Na sua opinião, um elemento influi de forma determinante na perspectiva de maior comprometimento da Rússia na coalizão: o fato de Putin ter reconhecido que a queda do Airbus russo da Metrojet no Egito em 31 de outubro, com a morte de 224 pessoas, foi um "ato terrorista".
- Com isso, é viável considerar uma coalizão internacional unida, o que não era o caso há uma semana, pelo mesmo até ontem - diz Tertrais.
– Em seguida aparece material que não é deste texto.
(** * recipe_bridge: HelloFresh to Mealie synchronisation

    A shallow embedding of [recipe_bridge.py].  Decoded JSON documents are
    a small inductive type, Python's dynamic failures (KeyError, IndexError,
    TypeError, AttributeError) and [exit(n)] are outcomes of an error/state
    monad, and the network is an oracle that answers each request from the
    exchanges seen so far.  Every HTTP exchange and every logging call is
    recorded in the world, so that properties about "how many calls" and
    "what was sent" are properties of the recorded trace. *)

From Stdlib Require Import ZArith String List Ascii Lia Bool.
From stdpp Require Import gmap strings list pretty.

Open Scope string_scope.
Open Scope list_scope.
Open Scope Z_scope.

Set Warnings "-register-all,-clear-no-such-hyp".

(** ** Decoded JSON values, as [r.json()] returns them *)

(** A JSON object is the decoded [dict]: an insertion-ordered list of
    fields, read by its first binding of a key.  Numbers are integers. *)
Inductive json : Type :=
| JNull
| JBool (b : bool)
| JNum (n : Z)
| JStr (s : string)
| JArr (items : list json)
| JObj (fields : list (string * json)).

Abbreviation dict := (list (string * json)).

(** [d.get(k)] on the field list. *)
Fixpoint dict_get (k : string) (d : dict) : option json :=
  match d with
  | [] => None
  | (k', v) :: d' => if String.eqb k k' then Some v else dict_get k d'
  end.

(** [d[k] = v]: overwrite in place when the key exists, append otherwise. *)
Fixpoint dict_set (k : string) (v : json) (d : dict) : dict :=
  match d with
  | [] => [(k, v)]
  | (k', v') :: d' =>
      if String.eqb k k' then (k', v) :: d' else (k', v') :: dict_set k v d'
  end.

(** ** Python outcomes *)

Inductive exn := KeyError | IndexError | TypeError | AttributeError.

(** [Return] is normal completion, [Raise] an exception that nobody has
    caught yet, [SysExit] the [SystemExit] raised by [exit(code)], and
    [OutOfFuel] the running out of the fuel of a [while True] loop. *)
Inductive outcome (A : Type) : Type :=
| Return (a : A)
| Raise (e : exn)
| SysExit (code : Z)
| OutOfFuel.
Arguments Return {A} a.
Arguments Raise {A} e.
Arguments SysExit {A} code.
Arguments OutOfFuel {A}.

Definition obind {A B} (r : outcome A) (k : A → outcome B) : outcome B :=
  match r with
  | Return a => k a
  | Raise e => Raise e
  | SysExit c => SysExit c
  | OutOfFuel => OutOfFuel
  end.

(** [x[k]] for a string key. *)
Definition getitem_str (x : json) (k : string) : outcome json :=
  match x with
  | JObj d => match dict_get k d with
              | Some v => Return v
              | None => Raise KeyError
              end
  | _ => Raise TypeError
  end.

(** [x[i]] for a non-negative integer index.  A dict decoded from JSON
    has string keys only, so an integer key is always missing. *)
Definition getitem_int (x : json) (i : nat) : outcome json :=
  match x with
  | JArr l => match nth_error l i with
              | Some v => Return v
              | None => Raise IndexError
              end
  | JStr s => match String.get i s with
              | Some c => Return (JStr (String c EmptyString))
              | None => Raise IndexError
              end
  | JObj _ => Raise KeyError
  | _ => Raise TypeError
  end.

(** Truth value of an object, as [not x] and [if x] test it. *)
Definition truthy (x : json) : bool :=
  match x with
  | JNull => false
  | JBool b => b
  | JNum n => negb (n =? 0)
  | JStr s => negb (String.eqb s "")
  | JArr l => match l with [] => false | _ => true end
  | JObj d => match d with [] => false | _ => true end
  end.

Fixpoint chars (s : string) : list json :=
  match s with
  | EmptyString => []
  | String c s' => JStr (String c EmptyString) :: chars s'
  end.

(** [for y in x]: the sequence a [for] loop or a comprehension walks. *)
Definition py_iter (x : json) : outcome (list json) :=
  match x with
  | JArr l => Return l
  | JStr s => Return (chars s)
  | JObj d => Return (map (λ kv, JStr (fst kv)) d)
  | _ => Raise TypeError
  end.

(** Members of a Python [set]: the hashable decoded values.  Python
    identifies [True] with [1] and [False] with [0] in a set; the
    embedding keeps the integer. *)
Inductive hashable := HNone | HInt (n : Z) | HStr (s : string).

#[global] Instance hashable_eq_dec : EqDecision hashable.
Proof. solve_decision. Defined.

#[global] Instance hashable_countable : Countable hashable.
Proof.
  refine (inj_countable'
    (λ h, match h with
          | HNone => inl ()
          | HInt n => inr (inl n)
          | HStr s => inr (inr s)
          end)
    (λ x, match x with
          | inl _ => HNone
          | inr (inl n) => HInt n
          | inr (inr s) => HStr s
          end) _).
  by intros [].
Defined.

(** [hash(x)], as [set.add] and a set comprehension need it: lists and
    dicts are unhashable. *)
Definition py_hash (x : json) : outcome hashable :=
  match x with
  | JNull => Return HNone
  | JBool b => Return (HInt (if b then 1 else 0))
  | JNum n => Return (HInt n)
  | JStr s => Return (HStr s)
  | JArr _ | JObj _ => Raise TypeError
  end.

Definition json_of_hashable (h : hashable) : json :=
  match h with
  | HNone => JNull
  | HInt n => JNum n
  | HStr s => JStr s
  end.

(** [str.upper()] and [str.lower()].  A Python [str] is held here as a
    string of ASCII characters, and on such a string the two methods move
    the letters a-z and A-Z and nothing else, which is what [upper] and
    [lower] compute.  Python's methods are Unicode-aware: on a string with
    a character outside ASCII they do more (the sharp s becomes SS, an
    accented letter changes case), so a statement that depends on the value of
    [upper] or [lower] for a string it does not fix assumes [ascii_only].
    [main] calls them on the country and the language of the command
    line, which [argparse] restricts to [eligible_countries] and
    [eligible_languages]. *)
Definition upper_ascii (c : ascii) : ascii :=
  let n := nat_of_ascii c in
  if ((97 <=? n) && (n <=? 122))%nat then ascii_of_nat (n - 32) else c.

Definition lower_ascii (c : ascii) : ascii :=
  let n := nat_of_ascii c in
  if ((65 <=? n) && (n <=? 90))%nat then ascii_of_nat (n + 32) else c.

Fixpoint upper (s : string) : string :=
  match s with
  | EmptyString => EmptyString
  | String c s' => String (upper_ascii c) (upper s')
  end.

Fixpoint lower (s : string) : string :=
  match s with
  | EmptyString => EmptyString
  | String c s' => String (lower_ascii c) (lower s')
  end.

Definition ascii_only (s : string) : bool :=
  forallb (λ c, (nat_of_ascii c <? 128)%nat) (list_ascii_of_string s).

(** ** Dates: [datetime.date] and its ISO calendar *)

Module datetime.

Record date := { year : Z; month : Z; day : Z }.

Definition is_leap (y : Z) : bool :=
  (y mod 4 =? 0) && (negb (y mod 100 =? 0) || (y mod 400 =? 0)).

Definition days_before_year (y : Z) : Z :=
  let y' := y - 1 in y' * 365 + y' / 4 - y' / 100 + y' / 400.

Definition days_in_month (y m : Z) : Z :=
  if m =? 2 then (if is_leap y then 29 else 28)
  else if (m =? 4) || (m =? 6) || (m =? 9) || (m =? 11) then 30
  else 31.

(** Days of the year [y] that precede the first day of month [m]. *)
Definition days_before_month (y m : Z) : Z :=
  fold_right Z.add 0
    (map (λ k, days_in_month y (Z.of_nat k)) (seq 1 (Z.to_nat (m - 1)))).

(** The proleptic Gregorian ordinal: 0001-01-01 is day 1. *)
Definition ymd2ord (y m d : Z) : Z :=
  days_before_year y + days_before_month y m + d.

Definition toordinal (t : date) : Z := ymd2ord (year t) (month t) (day t).

(** Ordinal of the Monday that starts ISO week 1 of year [y]: the week
    that holds the year's first Thursday. *)
Definition isoweek1monday (y : Z) : Z :=
  let firstday := ymd2ord y 1 1 in
  let firstweekday := (firstday + 6) mod 7 in
  let week1monday := firstday - firstweekday in
  if 3 <? firstweekday then week1monday + 7 else week1monday.

(** [date.isocalendar()]: ISO year, ISO week (1..53), ISO weekday (1..7). *)
Definition isocalendar (t : date) : Z * Z * Z :=
  let y := year t in
  let today := toordinal t in
  let week := (today - isoweek1monday y) / 7 in
  let wd := (today - isoweek1monday y) mod 7 in
  if week <? 0 then
    let w1 := isoweek1monday (y - 1) in
    (y - 1, (today - w1) / 7 + 1, (today - w1) mod 7 + 1)
  else if (52 <=? week) && (isoweek1monday (y + 1) <=? today) then
    (y + 1, 1, wd + 1)
  else (y, week + 1, wd + 1).

Definition iso_year (t : date) : Z := fst (fst (isocalendar t)).
Definition iso_week (t : date) : Z := snd (fst (isocalendar t)).

(** A number printed on two digits, zero padded. *)
Definition two_digits (n : Z) : string :=
  if n <? 10 then "0" +:+ pretty n else pretty n.

(** [strftime('%V')]: the ISO 8601 week number as a decimal number,
    01 to 53. *)
Definition strftime_V (t : date) : string := two_digits (iso_week t).

End datetime.

(** ** The world: network, clock, environment, trace and log *)

Record request := {
  method : string;
  url : string;
  headers : option (list (string * string));
  params : option dict;
  body : option json
}.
Papel a ser assumido pela União Europeia é crucial
Outra ponta da coalizão reclamada por Hollande é a UE, que garantiu seu apoio ao pedido francês de ajuda militar no embate contra a jihad. Para Yves Boyer, especialista em relações internacionais e geopolítica, é preciso que as palavras se transformem em atos:
- Infelizmente, vemos que os europeus praticam a política da "cadeira vazia". Não há europeus nesse combate, à parte os ingleses que bombardeiam um pouco o Iraque. Mas os alemães não estão presentes, os italianos fazem apenas voos de reconhecimento. Essa ausência total de europeus é um grande problema.
Nessa questão, Boniface endossa o coro dos críticos:
- Há uma ausência da UE, que não reage de forma firme e unânime. Isso mostra como o bloco não fala uma só voz e não atua em conjunto nessa luta.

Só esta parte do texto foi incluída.